Она вздохнула, и он заметил, что из глаз у нее текут слезы, но не понял, болезнь ли тому причиной или нечто иное.

— Спасибо, — едва слышно прошептала она.

— За-заставь ее это проглотить, — в отчаянии попросил Брекена Комфри. — Ей это поможет, я точно з-з-знаю.

— А что это за растение? — спросил Брекен.

— Я отыскал его на пастбище у болота за Истсайдом. Тамошние жители называют его луговым шафраном, но лишь немногим из них доводилось его видеть, оно встречается очень редко. Но я все-таки нашел его и с пе-пе-первого взгляда по-понял, что оно необходимо Ре-ребек-ке. Я это почувствовал. Если ей нужна по-помощь, я всегда чу-чувствую. Это особое лекарственное растение… Я часто отыскивал тра-травы, которые ей требовались. Но я не знал, что оно понадобится ей самой. Раньше они были нужны для тех, кого она лечила. — Голос его дрожал, он все время подпихивал белую луковицу к носу Ребекки, надеясь, что она откусит от нее хоть кусочек. — Ты не должна умирать, — сказал он, словно упрекая ее в чем-то. — А если ты его не поешь, будешь очень долго поправляться. — Он перевел взгляд на Брекена и, словно уловив его мысли, сказал: — Ты зря боишься, что она умрет.
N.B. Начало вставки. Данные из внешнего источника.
(** * Connection lifecycle and caching layer of the Baileys example client

    Shallow embedding of
    - [src/Example/redis-client.ts]: the [RedisClient] wrapper (constructor,
      reconnect strategy, [connect], [disconnect], [isReady] and the
      operations [set], [get], [delete], [exists], [ttl], [expire],
      [flushAll], [flushDb], [keys], [mset], [mget], [incr], [decr]) together
      with the value codec it applies on [set], [get], [mset] and [mget];
    - the example controller ([startSock] and the handler it passes to
      [sock.ev.process]).

    JavaScript strings are sequences of UTF-16 code units, values are JSON
    values, [JSON.stringify] and [JSON.parse] follow ECMA-262 (sections
    25.5.1 and 25.5.2, and Number::toString for numbers). *)

From Stdlib Require Import ZArith NArith Lia String Ascii.
From stdpp Require Import gmap list fin_maps.

Local Open Scope N_scope.

(** ** JavaScript strings *)

(** A string is its list of UTF-16 code units. *)
Abbreviation jsstring := (list N).

Fixpoint str (s : string) : jsstring :=
  match s with
  | EmptyString => []
  | String a r => N_of_ascii a :: str r
  end.

Definition wf_string (s : jsstring) : Prop := Forall (λ c, c < 65536) s.

Module Ch.
Definition backspace : N := 8.
Definition tab : N := 9.
Definition lf : N := 10.
Definition ff : N := 12.
Definition cr : N := 13.
Definition space : N := 32.
Definition quote : N := 34.
Definition plus : N := 43.
Definition comma : N := 44.
Definition minus : N := 45.
Definition dot : N := 46.
Definition slash : N := 47.
Definition zero : N := 48.
Definition colon : N := 58.
Definition upper_e : N := 69.
Definition lbracket : N := 91.
Definition backslash : N := 92.
Definition rbracket : N := 93.
Definition lower_b : N := 98.
Definition lower_e : N := 101.
Definition lower_f : N := 102.
Definition lower_n : N := 110.
Definition lower_r : N := 114.
Definition lower_t : N := 116.
Definition lower_u : N := 117.
Definition lbrace : N := 123.
Definition rbrace : N := 125.
End Ch.

(** ** Decimal digits *)

Definition is_digit (c : N) : bool := (48 <=? c) && (c <=? 57).

(** Digit values, least significant first. *)
Fixpoint digits_le (fuel : nat) (n : N) : list N :=
  match fuel with
  | O => []
  | S f => if n =? 0 then [] else n mod 10 :: digits_le f (n / 10)
  end.

(** The decimal digits of [n], most significant first; ["0"] for zero. *)
Definition digits (n : N) : list N :=
  if n =? 0 then [0] else rev (digits_le (N.to_nat (N.size n)) n).

(** Value of a digit sequence, most significant first. *)
Definition val (ds : list N) : N := fold_left (λ a d, 10 * a + d) ds 0.

Definition chars (ds : list N) : jsstring := map (λ d, 48 + d) ds.

(** The longest prefix of decimal digits, as digit values, and the rest. *)
Fixpoint take_digits (s : jsstring) : list N * jsstring :=
  match s with
  | c :: r =>
      if is_digit c then let '(ds, r') := take_digits r in (c - 48 :: ds, r')
      else ([], s)
  | [] => ([], [])
  end.

Fixpoint drop_zeros (ds : list N) : list N :=
  match ds with
  | d :: r => if d =? 0 then drop_zeros r else ds
  | [] => []
  end.

(** Drops the zeros at the end of a digit sequence. *)
Definition strip_zeros (ds : list N) : list N := rev (drop_zeros (rev ds)).

(** ** Numbers

    A finite number is kept as the decimal [m * 10 ^ e] that
    Number::toString prints for it: [m] carries the significant digits
    ([m] is not a multiple of ten) and zero is [(0, 0)].  [-0] and [0] are
    the same number, as they are for [==] and in the text [JSON.stringify]
    prints.  Rounding of longer literals to the nearest double is outside
    the model: [lex_number] keeps the exact value of the literal. *)

Definition normal_number (m e : Z) : Prop :=
  if (m =? 0)%Z then e = 0%Z else (m mod 10 ≠ 0)%Z.

(** Number::toString(x, 10), ECMA-262 6.1.6.1.20, with [k] the number of
    significant digits and [n] the position of the decimal point. *)
Definition show_number (m e : Z) : jsstring :=
  if (m =? 0)%Z then str "0" else
  let ds := digits (Z.abs_N m) in
  let k := Z.of_nat (length ds) in
  let n := (k + e)%Z in
  (if (m <? 0)%Z then [Ch.minus] else []) ++
  if (k <=? n)%Z && (n <=? 21)%Z then
    chars ds ++ replicate (Z.to_nat (n - k)) Ch.zero
  else if (0 <? n)%Z && (n <=? 21)%Z then
    chars (take (Z.to_nat n) ds) ++ Ch.dot :: chars (drop (Z.to_nat n) ds)
  else if (-6 <? n)%Z && (n <=? 0)%Z then
    Ch.zero :: Ch.dot :: replicate (Z.to_nat (- n)) Ch.zero ++ chars ds
  else
    let x := (n - 1)%Z in
    let es := Ch.lower_e :: (if (x <? 0)%Z then Ch.minus else Ch.plus)
              :: chars (digits (Z.abs_N x)) in
    match ds with
    | [] => []
    | [d] => chars [d] ++ es
    | d :: r => chars [d] ++ Ch.dot :: chars r ++ es
    end.

(** The number denoted by the digits [ds] scaled by [10 ^ e]. *)
Definition normalize (neg : bool) (ds : list N) (e : Z) : Z * Z :=
  let ds' := strip_zeros ds in
  let m := Z.of_N (val ds') in
  if (m =? 0)%Z then (0, 0)%Z
  else ((if neg then - m else m)%Z,
        (e + Z.of_nat (length ds) - Z.of_nat (length ds'))%Z).

(** JSON number grammar: [-? int frac? exp?]. *)
Definition lex_int (s : jsstring) : option (list N * jsstring) :=
  match s with
  | c :: r =>
      if c =? Ch.zero then Some ([0], r)
      else if is_digit c then Some (take_digits s)
      else None
  | [] => None
  end.

Definition lex_frac (s : jsstring) : option (list N * jsstring) :=
  match s with
  | c :: r =>
      if c =? Ch.dot then
        match take_digits r with
        | ([], _) => None
        | (ds, r') => Some (ds, r')
        end
      else Some ([], s)
  | [] => Some ([], [])
  end.
(** Two values that each take part in a true comparison are not NaN, so
    they are comparable: the order is total on them. *)
Lemma leb_total (a b x y : float64) :
  leb x a = true -> leb b y = true -> leb a b = false -> ltb b a = true.
Proof.
  unfold leb, ltb, SFleb, SFltb. intros Ha Hb.
  rewrite (SFcompare_swap a b).
  assert (Na : a <> S754_nan).
  { intros ->. destruct x; discriminate. }
  assert (Nb : b <> S754_nan).
  { intros ->. discriminate. }
  destruct (SFcompare a b) as [[| |]|] eqn:E; simpl; try reflexivity;
    try discriminate.
  intros _. float_cases a; float_cases b; simpl in E; congruence.
Qed.

(** ** Position classifier *)

Lemma findPositionIdx_eq (pos : float64) :
  findPositionIdx pos =
  if ltb pos (ofZ 0) || gtb pos (ofZ 1100) then Panics (InvalidPos pos)
  else if leb pos (position 0) then Returns 0
  else if geb pos (position 7) then Returns 7
  else match halfwayLoop pos 0 7 with
       | Some i => Returns i
       | None => Returns 7
       end.
Proof. reflexivity. Qed.

Lemma inRange_guard (c : float64) :
  inRange c -> ltb c (ofZ 0) || gtb c (ofZ 1100) = false.
Proof.
  intros [H0 H1]. unfold gtb.
  rewrite (leb_not_gtb _ _ H0), (leb_not_gtb _ _ H1). reflexivity.
Qed.

Lemma halfwayLoop_bounds (pos : float64) (n i : nat) (j : Z) :
  halfwayLoop pos i n = Some j -> Z.of_nat i <= j < Z.of_nat (i + n).
Proof.
  revert i. induction n as [|n IH]; intros i; cbn [halfwayLoop].
  - discriminate.
  - destruct (ltb pos (halfway i)).
    + intros [= <-]. lia.
    + intros H. apply IH in H. lia.
Qed.

Lemma loopIdx_bounds (pos : float64) (i n : nat) :
  Z.of_nat i <= loopIdx pos i n <= Z.of_nat (i + n).
Proof.
  unfold loopIdx. destruct (halfwayLoop pos i n) eqn:E.
  - apply halfwayLoop_bounds in E. lia.
  - lia.
Qed.

Lemma loopIdx_mono (p q : float64) (n i : nat) :
  ltb p q = true -> loopIdx p i n <= loopIdx q i n.
Proof.
  intros Hpq. revert i. induction n as [|n IH]; intros i.
  - unfold loopIdx. cbn [halfwayLoop]. lia.
  - unfold loopIdx in *. cbn [halfwayLoop].
    destruct (ltb q (halfway i)) eqn:Eq.
    + rewrite (ltb_trans _ _ _ Hpq Eq). lia.
    + destruct (ltb p (halfway i)).
      * pose proof (loopIdx_bounds q (S i) n) as B. unfold loopIdx in B.
        replace (i + S n)%nat with (S i + n)%nat by lia. lia.
      * specialize (IH (S i)).
        replace (i + S n)%nat with (S i + n)%nat by lia. exact IH.
Qed.
(** C4. [signIn]: when the provider reports an error, one destructive
    notification carrying the provider's message is emitted and the same
    error is raised to the caller; when it reports none, one affirmative
    notification is emitted and nothing is raised.  Either way [isLoading] is
    false once the call has completed.  The credentials are what is forwarded,
    and [isLoading] is true while the request is in flight. *)
Theorem signIn_contract (email password : string)
    (r : Settled AuthResponse) (e : Env) :
  let op := signIn email password in
  let out := op_resume op r e in
  op_call op = SignInWithPassword email password /\
  isLoading (state (fst (op_begin op e))) = true /\
  isLoading (state (fst out)) = false /\
  match reportedError r with
  | Some x =>
      snd out = inl x /\
      toasts (fst out) =
        (toasts e ++ [ {| title := "Sign in failed";
                         description := message x;
                         variant := VariantDestructive |} ])%list
  | None =>
      snd out = inr tt /\
      toasts (fst out) =
        (toasts e ++ [ {| title := "Welcome back!";
                         description := "You've successfully signed in.";
                         variant := VariantDefault |} ])%list
  end.
Proof.
  destruct r as [[[x |]] | x]; simpl; repeat split; reflexivity.
Qed.

(** C5, evaluated where the code departs from it.  The provider resolves the
    sign-out request with its [error] field set, the way it reports failures
    to [signIn] and [signUp]; [signOut] never looks at the resolved value, so
    the only notification is the affirmative one.  Nothing is raised. *)
Theorem signOut_drops_reported_error :
  let failure := {| message := "Network request failed" |} in
  let r := Resolved {| error := Some failure |} in
  let out := op_resume signOut r initialEnv in
  reportedError r = Some failure /\
  toasts (fst out) =
    [ {| title := "Signed out";
         description := "You've been successfully signed out.";
         variant := VariantDefault |} ] /\
  snd out = inr tt /\
  isLoading (state (fst out)) = false.
Proof. repeat split; reflexivity. Qed.

(** C7, as the code has it.  None of the three operations writes [user],
    [session] or [isPremium]: the cells are the same before and after the
    segment that starts the request and before and after the segment that
    handles its outcome, for every outcome.  The change-event callback writes
    them (a session with a user installs both, no session clears all three),
    and it is not the only writer: the initial query installs [user] and
    [session], the entitlement fetch sets [isPremium], and the timer clears
    [user] and [session]. *)
Theorem operations_leave_identity
    (i : Invocation) (r : Settled AuthResponse) (e : Env) :
  sameIdentity (state e) (state (fst (op_begin (invoked i) e))) /\
  sameIdentity (state e) (state (fst (op_resume (invoked i) r e))) /\
  (forall event tok u,
      let x := {| access_token := tok; session_user := Some u |} in
      let s' := state (fst (authListener true event (Some x) e)) in
      user s' = Some u /\ session s' = Some x) /\
  (forall event,
      let s' := state (fst (authListener true event None e)) in
      user s' = None /\ session s' = None /\ isPremium s' = false) /\
  (forall tok u,
      let x := {| access_token := tok; session_user := Some u |} in
      let s' := state (fst (checkSession_resume true (Resolved (Some x)) e)) in
      user s' = Some u /\ session s' = Some x) /\
  (forall resp,
      isPremium (state (fst (fetchPremiumStatus_resume true (Resolved resp) e)))
      = premiumFlag (data resp)) /\
  (let s' := state (fst (loadingTimeout e)) in
   user s' = None /\ session s' = None).
Proof.
  split; [apply op_begin_sameIdentity |].
  split; [apply op_resume_sameIdentity |].
  split; [intros; split; reflexivity |].
  split; [intros; repeat split; reflexivity |].
  split; [intros; split; reflexivity |].
  split; [intros; reflexivity |].
  split; reflexivity.
Qed.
Она не может умереть. — Комфри произнес эти слова с глубочайшей убежденностью.

Если бы все это происходило в другое время и в другом месте, Брекен мог бы поклясться, что по покрытому нарывами лицу Ребекки промелькнула тень улыбки.

— Ребекка, — заговорил он, — Ребекка… — Тон его голоса внезапно изменился, и он решительно заявил: — Тебе в любом случае придется запихать в себя луковицу, которую принес Комфри. — Он взял ее, откусил кусочек, разжевал и, выплюнув получившуюся кашицу себе на лапу, принялся кормить ею Ребекку. Жевать сама она не могла, но ей удалось набрать кашицы в рот и проглотить ее.

Когда это произошло, Брекен с полнейшей уверенностью понял, что она не умрет или, точнее, как выразился Комфри, говоривший, несмотря на свое заикание, с великой верой, что она не может умереть.

— Большинство больных умирает из-за того, что они совсем ничего не едят и не могут нормально дышать, — спокойно объяснил Брекену Комфри, который теперь воспринимал Ребекку и Брекена как две части единого целого и решил заботиться о них одинаково. — Роза рассказывала мне о луговом шафране, я даже помню про него стишок, но я не знал, что «черная смерть» и чума — это одно и то же. Мне сказал об этом один из жителей Истсайда, и тогда я все сообразил.

Брекен слушал его невнимательно, зато Ребекка впоследствии обнаружила, что запомнила каждое его слово. Ужасной особенностью чумы является то, что мозг сохраняет полнейшую ясность, хотя тело отказывается ему повиноваться.